Je réfléchis un instant, puis je lui dis:
– Je n'ai pas non plus de cadeau pour toi, mon ami. Mais prends ma tunique, qui est de bonne étoffe, bien qu'elle soit sale et froissée.
J'enlevai ma veste et je la lui tendis et il en tâta l'étoffe avec méfiance, puis il leva les yeux, tout étonné, et dit:
– Ta générosité est grande, Sinouhé, quoi que les gens disent de toi. Si même ils prétendaient que tu as dépouillé ton père et ta mère et que tu les as chassés tout nus dans la mort, je te défendrai. Mais je ne peux vraiment accepter ta tunique, car l'étoffe en est précieuse, et sans elle le soleil te rôtira le dos, comme celui des esclaves, et il y soulèvera des cloques qui te démangeront terriblement.
Mais je lui dis:
– Prends-la et que tous les dieux de l'Egypte te bénissent et que ton corps se conserve éternellement, car tu ne sais pas quel bienfait tu m'as accordé.
Alors il accepta la tunique et s'en alla, la tenant bien haut au-dessus de sa tête et riant de bonheur. Mais moi, je retournai à la Maison de la Mort, vêtu de mon seul pagne, comme les esclaves et les bouviers, pour y servir les embaumeurs pendant trente jours et trente nuits.

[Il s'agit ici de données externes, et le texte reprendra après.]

(** [HEAD] and [GET] of an id are answered with the same status for a
    regular file (200) and for an id the directory does not hold (404);
    they differ for a directory and for an id too long to be a name, which
    [HEAD] answers 200 and [GET] 404. *)
Theorem HEAD_agrees_with_GET_on_files (d : Disk) (id : string) :
  Regexp.MatchString id = true ->
  (forall x, files d !! id = Some (File x) ->
   StatusCode (finish (fst (GetHandler json_Unmarshal canon range "HEAD" id newWriter d)))
   = 200 /\
   StatusCode (finish (fst (GetHandler json_Unmarshal canon range "GET" id newWriter d)))
   = 200) /\
  (files d !! id = None -> too_long id = false ->
   StatusCode (finish (fst (GetHandler json_Unmarshal canon range "HEAD" id newWriter d)))
   = 404 /\
   StatusCode (finish (fst (GetHandler json_Unmarshal canon range "GET" id newWriter d)))
   = 404) /\
  (files d !! id = Some Dir \/ (files d !! id = None /\ too_long id = true) ->
   StatusCode (finish (fst (GetHandler json_Unmarshal canon range "HEAD" id newWriter d)))
   = 200 /\
   StatusCode (finish (fst (GetHandler json_Unmarshal canon range "GET" id newWriter d)))
   = 404).
Proof.
  intros Hid.
  assert (StatusCode (finish (fst (GetHandler json_Unmarshal canon range "HEAD" id
                                     newWriter d)))
          = if fst (Exists id d) then 200 else 404) as Hhead.
  { unfold GetHandler. rewrite Hid. simpl. unfold bind.
    destruct (Exists id d) as [[|] d']; done. }
  assert (files d !! id = None \/ files d !! id = Some Dir ->
          StatusCode (finish (fst (GetHandler json_Unmarshal canon range "GET" id
                                     newWriter d))) = 404) as Hmiss.
  { intros Hcase. unfold GetHandler. rewrite Hid. simpl. unfold bind.
    pose proof (Get_without_file json_Unmarshal d id Hcase) as HG.
    destruct (Get json_Unmarshal id d) as [got d']. simpl in HG. by subst got. }
  rewrite Hhead, Exists_lookup. split; [|split].
  - intros x Hx. rewrite Hx. split; [done|].
    by destruct (GetHandler_GET_file json_Unmarshal canon range d id x Hid Hx) as [-> _].
  - intros Hn Hlen. rewrite Hn, Hlen. split; [done|]. apply Hmiss. by left.
  - intros [HD|[Hn Hlen]].
    + rewrite HD. split; [done|]. apply Hmiss. by right.
    + rewrite Hn, Hlen. split; [done|]. apply Hmiss. by left.
Qed.

End MoreComposedFacts.

Lemma Upload_then_listed_witness :
  "new" ∈ fst (Existing (snd (UploadHandler Sample.Sprint Sample.canonical "new"
                                (mkBody "hello" false) newWriter Sample.disk))) /\
  (forall name, name ∈ fst (Existing Sample.disk) ->
     name ∈ fst (Existing (snd (UploadHandler Sample.Sprint Sample.canonical "new"
                                  (mkBody "hello" false) newWriter Sample.disk)))).
Proof.
  apply (Upload_then_listed Sample.Sprint Sample.canonical Sample.disk "new"
           (mkBody "hello" false)).
  reflexivity.
Defined.

(** [tmp] is a directory of the sample: its [HEAD] is answered 200, its
    [GET] 404. *)
Lemma HEAD_agrees_with_GET_on_files_witness :
  StatusCode (finish (fst (GetHandler Sample.Unmarshal Sample.canonical map_to_list
                             "HEAD" "tmp" newWriter Sample.disk))) = 200 /\
  StatusCode (finish (fst (GetHandler Sample.Unmarshal Sample.canonical map_to_list
                             "GET" "tmp" newWriter Sample.disk))) = 404.
Proof.
  apply (proj2 (proj2 (HEAD_agrees_with_GET_on_files Sample.Unmarshal Sample.canonical
                         map_to_list Sample.disk "tmp" eq_refl))).
  left. reflexivity.
Defined.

Comme médecin, je m'imaginais être familiarisé avec la mort et la souffrance, être endurci aux puanteurs et au contact des abcès et des plaies purulentes; mais lorsque j'eus commencé le travail dans la Maison de la Mort, je compris que je n'étais qu'un novice et que je ne savais rien. A la vérité, les pauvres ne donnaient guère de peine, car ils reposaient tranquillement dans leur bain de natron, à l'odeur âcre, et j'appris vite à manier le croc avec lequel on les déplaçait. Mais les corps du degré supérieur exigeaient beaucoup d'habileté, et le lavage des intestins et leur mise en canopes demandaient de l'endurcissement. Mais ce qui m'écœura surtout, ce fut de constater que les prêtres d'Amon volaient les gens encore plus après leur mort qu'avant, car le prix des conservations variait selon la fortune, et les embaumeurs roulaient les parents des défunts et leur facturaient de nombreux baumes et onguents coûteux qu'ils affirmaient avoir utilisés, bien qu'ils n'employassent qu'une seule et même espèce d'huile pour tout le monde. Les cadavres des grands étaient préparés selon toutes les règles de l'art, mais dans les cavités des autres on se bornait à injecter une huile qui dissolvait les entrailles, et on y insérait des roseaux trempés dans la poix. Pour les pauvres, on ne se donnait même pas cette peine; on les laissait sécher, après les avoir sortis du bassin salé au bout de trente jours, et on les remettait à leur famille. Les prêtres surveillaient la Maison de la Mort, mais malgré cela les embaumeurs volaient tout ce qu'ils pouvaient, et ils jugeaient en avoir le droit. Ils dérobaient des plantes médicinales et des huiles et onguents précieux et des bandelettes de toile pour les revendre et les voler de nouveau, et les prêtres ne pouvaient les en empêcher, car ces hommes savaient leur métier, s'ils le voulaient, et il n'était point facile de recruter des ouvriers pour la Maison de la Mort. Seuls les gens maudits par les dieux et les criminels s'engageaient comme embaumeurs, pour échapper à la justice, et on les reconnaissait de loin à leur odeur de saumure et de morgue, si bien que tout le monde les évitait et qu'on ne les admettait pas dans les tavernes ni dans les maisons de joie.